Five lung regions sampled from each CF patient
To test this hypothesis, the researchers used advanced bronchoscopy — where a thin tube called a bronchoscope is inserted through the nose or mouth, then down the throat and into the lungs — to collect lung samples representing varying degrees of damage, infection, and inflammation.
The study included nine CF patients with a chronic P. aeruginosa lung infection alone or P. aeruginosa and Staphylococcus aureus. The team sampled five lung regions from each patient and each region was assessed before treatment and after 1.5 years of Trikafta. At both time points, high-resolution imaging was also conducted to measure the extent of structural lung damage in each region.
At first, the team confirmed there was a large variation within the lungs regarding damage, inflammation, bacteria content, and mucus concentration. In each region, these parameters correlated well with each other, with a person with more damage generally showing more mucus accumulation, a higher bacterial content, and more inflammation.
But “the values of these parameters in lung segments were largely independent of other segments in the same lung,” the team wrote, highlighting the heterogeneity, or diversity, between different lung segments in a single patient.
Analysis reveals ‘all-or-none’ pattern
After 1.5 years of Trikafta, there were significant improvements across all parameters evaluated and 40% of lung segments became negative for P. aeruginosa post-treatment.
However, the analysis revealed an “all-or-none” pattern, in which either all or none of the lung regions in a given participant cleared the lung infection following treatment.
In three out of nine participants, all the 15 lung areas sampled became clear of bacteria, and 27% of these were deemed to have the worst overall disease severity. In the six patients with persistent infections, all regions, regardless of their disease severity, remained positive for P. aeruginosa.
Notably, the lung regions that cleared P. aeruginosa remained free of bacteria after treatment.
Now we have to understand how infection can persist in all areas of the lungs. The bacteria may adapt in new ways to resist clearance even when the least damaged lung regions are treated with the best drugs we have.
Lung inflammation also exhibited an “all-or-none” pattern, with markers of inflammation becoming undetectable in patients who effectively resolved the bacterial infection following treatment and remaining widespread in patients who failed to clear the infection.
“What we found was a surprise, and there was good and not so good news,” Durfey said. “The good news was that, when infections cleared, lung inflammation almost completely resolved. Thus, future lung damage could be lessened in people who clear. However, people who remained infected had infection and inflammation everywhere we looked, including lung areas with very little damage.”

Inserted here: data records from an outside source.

Definition put_stdout (s : string) (w : world) : world :=
  {| w_clock := w_clock w; w_rusage := w_rusage w; w_spawned := w_spawned w;
     w_fs := w_fs w; w_argv := w_argv w; w_metadata := w_metadata w;
     w_stdout := w_stdout w +:+ s; w_stderr := w_stderr w;
     w_trace := w_trace w ++ [EvStdout s] |}.

Definition put_stderr (s : string) (w : world) : world :=
  {| w_clock := w_clock w; w_rusage := w_rusage w; w_spawned := w_spawned w;
     w_fs := w_fs w; w_argv := w_argv w; w_metadata := w_metadata w;
     w_stdout := w_stdout w; w_stderr := w_stderr w +:+ s;
     w_trace := w_trace w ++ [EvStderr s] |}.

Definition act (f : world → world) : M unit := λ w, (Return tt, f w).
Definition ask {A} (f : world → A) : M A := λ w, (Return (f w), w).

(** A file-system call: the new file system, or the exception with the
    file system as it was. *)
Definition fs_call (f : filesystem → exn + filesystem) : M unit := λ w,
  match f (w_fs w) with
  | inl e => (Raise e, w)
  | inr fs' => (Return tt, set_fs fs' w)
  end.

End Harness.

Declare Scope harness_scope.
Delimit Scope harness_scope with M.
Notation "x <- c ;; k" := (bind c (λ x, k))
  (at level 20, c at level 99, k at level 200) : harness_scope.
Notation "' pat <- c ;; k" := (bind c (λ x, match x with pat => k end))
  (at level 20, pat pattern, c at level 99, k at level 200) : harness_scope.
Notation "c ;; k" := (bind c (λ _, k))
  (at level 100, k at level 200, right associativity) : harness_scope.

Section Benchmark.
Context `{FloatI : PyFloat, PstatsI : Pstats, HostI : !Host}.
Local Open Scope harness_scope.

Definition newline_str : string := String newline EmptyString.

(** [print(s, file=sys.stdout)] and [print(s, file=sys.stderr)] *)
Definition print_stdout (s : string) : M unit :=
  act (put_stdout (s +:+ newline_str)).
Definition print_stderr (s : string) : M unit :=
  act (put_stderr (s +:+ newline_str)).

(** [time.perf_counter()] *)
Definition perf_counter : M float := λ w,
  let t := clock_reading (w_clock w) in
  (Return t, log (EvClock t) (tick_clock w)).

(** [resource.getrusage(who).ru_maxrss] *)
Definition getrusage_maxrss (children : bool) : M Z := λ w,
  (Return (ru_maxrss children (w_rusage w)), tick_rusage w).

(** [get_max_rss] (keyword-only argument [children]), lines 32-44.  Each
    call is logged with the value it returns. *)
Definition get_max_rss (children : bool) : M Z :=
  rss <- (if resource_available then
            usage <- getrusage_maxrss children ;;
            (* macOS returns bytes, Linux returns kilobytes *)
            if platform_darwin then ret usage else ret (usage * 1024)
          else ret 0) ;;
  act (log (EvMaxRss children rss)) ;;
  ret rss.

(** [proc = subprocess.Popen(args, **kw)], [with proc: proc.wait()],
    [proc.returncode]. *)
Definition popen_wait (args : list string) (kw : popen_kw) : M Z := λ w,
  let w1 := log (EvSpawn args kw) (tick_spawned w) in
  match spawn (w_spawned w) args kw with
  | SpawnError e => (Raise e, w1)
  | Exited returncode effect =>
      (Return returncode, set_fs (effect (w_fs w1)) w1)
  end.

(** [tempfile.mktemp()] *)
Definition mktemp : M string := λ w,
  (Return mktemp_name, log (EvMktemp mktemp_name) w).

(** Truth value of [profile_filename]: [None] and the empty string are
    false. *)
Definition truthy (profile_filename : option string) : bool :=
  match profile_filename with
  | Some (String _ _) => true
  | _ => false
  end.

(** [args[0]] *)
Definition getitem {A} (l : list A) (i : nat) : M A :=
  match l !! i with
  | Some x => ret x
  | None => raise IndexError
  end.

(** The body of the [for] loop, lines 73-96; returns the new [max_rss]. *)
Definition bench_iteration (args : list string) (kw : popen_kw)
    (profile_filename : option string) (temp_profile_filename : string)
    (max_rss : Z) : M Z :=
  start_rss <- get_max_rss true ;;
  exitcode <- popen_wait args kw ;;
  (if decide (exitcode ≠ 0) then
     print_stderr ("Command failed with exit code " +:+ pretty exitcode) ;;
     (if truthy profile_filename
      then fs_call (os_unlink temp_profile_filename) else ret tt) ;;
     sys_exit exitcode
   else ret tt) ;;
  end_rss <- get_max_rss true ;;
  let rss := end_rss - start_rss in
  let max_rss := Z.max max_rss rss in
  (if truthy profile_filename
   then fs_call (merge_profile_stats_files temp_profile_filename
                   (default EmptyString profile_filename))
   else ret tt) ;;
  ret max_rss.

(** [for _ in range_it], with [n] iterations left. *)
Fixpoint bench_loop (n : nat) (args : list string) (kw : popen_kw)
    (profile_filename : option string) (temp_profile_filename : string)
    (max_rss : Z) : M Z :=
  match n with
  | O => ret max_rss
  | S n' =>
      max_rss <- bench_iteration args kw profile_filename
                   temp_profile_filename max_rss ;;
      bench_loop n' args kw profile_filename temp_profile_filename max_rss
  end.

(** [bench_process(loops, args, kw, profile_filename=None)], lines 62-99.
    [range(loops)] is empty for [loops <= 0].  [temp_profile_filename] is
    only bound when profiling; the loop reads it only then. *)
Definition bench_process (loops : Z) (args : list string) (kw : popen_kw)
    (profile_filename : option string) : M (float * Z) :=
  let max_rss := 0 in
  let range_it := Z.to_nat loops in
  start_time <- perf_counter ;;
  '(temp_profile_filename, args) <-
    (if truthy profile_filename then
       temp_profile_filename <- mktemp ;;
       args0 <- getitem args 0 ;;
       ret (temp_profile_filename,
            [args0; "-m"; "cProfile"; "-o"; temp_profile_filename]
              ++ drop 1 args)
     else ret (EmptyString, args)) ;;
  max_rss <- bench_loop range_it args kw profile_filename
               temp_profile_filename max_rss ;;
  end_time <- perf_counter ;;
  let dt := float_sub end_time start_time in
  ret (dt, max_rss).

End Benchmark.

(** ** The result emitter *)

Definition dquote : ascii := ascii_of_nat 34.
Definition backslash : ascii := ascii_of_nat 92.

Definition hex_digit (n : N) : ascii :=
  match n with
  | 0 => "0" | 1 => "1" | 2 => "2" | 3 => "3" | 4 => "4" | 5 => "5"
  | 6 => "6" | 7 => "7" | 8 => "8" | 9 => "9" | 10 => "a" | 11 => "b"
  | 12 => "c" | 13 => "d" | 14 => "e" | _ => "f"
  end%char%N.

(** One character of a string under [json.dumps] with its defaults
    ([ensure_ascii=True]): the short escapes, printable ASCII as it is, and
    a four-digit hexadecimal escape for the rest.  A [string] stands for a
    Python [str] whose code points are below 256. *)
Definition json_escape_char (c : ascii) : string :=
  let n := N_of_ascii c in
  if decide (c = dquote) then String backslash (String dquote EmptyString)
  else if decide (c = backslash)
       then String backslash (String backslash EmptyString)
  else if decide (n = 8)%N then String backslash "b"
  else if decide (n = 9)%N then String backslash "t"
  else if decide (n = 10)%N then String backslash "n"
  else if decide (n = 12)%N then String backslash "f"
  else if decide (n = 13)%N then String backslash "r"
  else if decide (32 ≤ n ∧ n ≤ 126)%N then String c EmptyString
  else String backslash
         (String "u" (String "0" (String "0"
            (String (hex_digit (n `div` 16)%N)
               (String (hex_digit (n `mod` 16)%N) EmptyString))))).

Fixpoint json_escape (s : string) : string :=
  match s with
  | EmptyString => EmptyString
  | String c s' => json_escape_char c +:+ json_escape s'
  end.

Definition json_string (s : string) : string :=
  String dquote (json_escape s +:+ String dquote EmptyString).

(** [sep.join(parts)] *)
Fixpoint str_join (sep : string) (parts : list string) : string :=
  match parts with
  | [] => EmptyString
  | [p] => p
  | p :: rest => p +:+ sep +:+ str_join sep rest
  end.

(** [json.dumps(v)] with the default separators and no indentation. *)
Fixpoint json_dumps (v : json) : string :=
  match v with
  | JNull => "null"
  | JBool true => "true"
  | JBool false => "false"
  | JInt n => pretty n
  | JStr s => json_string s
  | JArr items => "[" +:+ str_join ", " (map json_dumps items) +:+ "]"
  | JObj fields =>
      "{" +:+ str_join ", "
                (map (λ kv, json_string (fst kv) +:+ ": "
                              +:+ json_dumps (snd kv)) fields)
          +:+ "}"
  end.

Section Emitter.
Context `{FloatI : PyFloat, PstatsI : Pstats, HostI : !Host}.
Local Open Scope harness_scope.

(** [write_data(dt, max_rss, metadata, out=sys.stdout)], lines 123-131.
    [max_rss or -1] is [-1] when [max_rss] is [0]. *)
Definition write_data (dt : float) (max_rss : Z) (md : metadata) : M unit :=
  print_stdout (float_repr dt) ;;
  print_stdout (pretty (if decide (max_rss = 0) then -1 else max_rss)) ;;
  act (put_stdout (json_dumps (JObj md))) ;;
  print_stdout EmptyString.

End Emitter.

Overall, this study suggests that bacterial persistence, instead of the severity of lung damage, is the key driver of inflammation and disease progression.
“Now we have to understand how infection can persist in all areas of the lungs,” said Pradeep Singh, MD, a UW Medicine pulmonary care physician and the study’s lead author. “The bacteria may adapt in new ways to resist clearance even when the least damaged lung regions are treated with the best drugs we have.”
According to the researchers, strategies to improve outcomes could include “sensitizing bacteria to killing by existing therapeutics, developing new antimicrobial strategies, or improving host defenses throughout the lungs. Future work to identify pathogen and host factors responsible for infection persistence could enable such strategies.”